Melé et al. used the GTEx data set to characterize patterns of transcriptome variation across individuals and tissues. They found that tissues show characteristic transcriptional signatures, with a sharp contrast between solid and non-solid tissues. Within tissues, transcription was attributable to a small number of genes (a few hundred genes accounted for ~50% of transcription in most tissues), while there was a limited extent of tissue specificity overall, with <200 genes expressed exclusively in a particular tissue. This may suggest wide-scale tissue heterogeneity or a low level of basal transcription shared across cell types.

Rivas et al. catalogued predicted protein-truncating variants (PTVs) and their effect on the human transcriptome in a combined data set including GTEx and RNA-seq data from lymphoblastoid cell lines from 462 healthy individuals from the Geuvadis project.

Baran et al. took a genome-wide approach to characterize imprinting of genes using allele-specific expression data from GTEx as well as several other studies, identifying 42 genes in 27 loci showing patterns of imprinted gene expression. They find widespread tissue specificity of imprinting, as well as suggestive evidence for interindividual variation.
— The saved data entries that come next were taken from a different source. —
(** One page after the other until the server gives no token; [raw] are the events kept so
    far, from which the infos are made. *)
Fixpoint list_event_pages (fuel : nat) (namespace continue : string) (cutoff : Z) (raw : list HEvent)
    : prog (HealthE Q) (option (result (list HEvent))) :=
  match fuel with
  | O => mret None
  | S fuel =>
      listed ← trigger (ListHEvents namespace continue);
      match listed with
      | Err err => mret (Some (Err err))
      | Ok (page, continue') =>
          let raw := raw ++ filter (λ e, recent cutoff e = true) page in
          if String.eqb continue' "" then mret (Some (Ok raw))
          else list_event_pages fuel namespace continue' cutoff raw
      end
  end.

Definition listRecentEventsInNamespace (fuel : nat) (namespace : string) (cutoff : Z)
    : prog (HealthE Q) (option (result (list HEvent))) :=
  list_event_pages fuel namespace "" cutoff [].

(** The events kept and the errors by namespace. *)
Fixpoint collect_events (fuel : nat) (namespaces : list string) (cutoff : Z) (raw : list HEvent)
    (errs : gmap string goerr) : prog (HealthE Q) (option (list HEvent * gmap string goerr)) :=
  match namespaces with
  | [] => mret (Some (raw, errs))
  | namespace :: namespaces =>
      listed ← listRecentEventsInNamespace fuel namespace cutoff;
      match listed with
      | None => mret None
      | Some (Err err) => collect_events fuel namespaces cutoff raw (<[namespace := err]> errs)
      | Some (Ok events) => collect_events fuel namespaces cutoff (raw ++ events) errs
      end
  end.

Record EventsCollected := MkEventsCollected {
  ec_Events : list EventInfo;
  ec_Raw : list HEvent;
  ec_Errors : gmap string goerr;
}.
An important use of the GTEx data set will be to prioritize candidate genes within GWAS-associated loci. The availability of this eQTL catalogue from multiple human tissues will also: allow for evaluation of the tissue specificity of associated loci; highlight tissues of relevance for a given disorder; and suggest potential mechanisms. The GTEx project continues to scale up to collect 20,000 tissues including >50 tissue types from 900 post-mortem donors.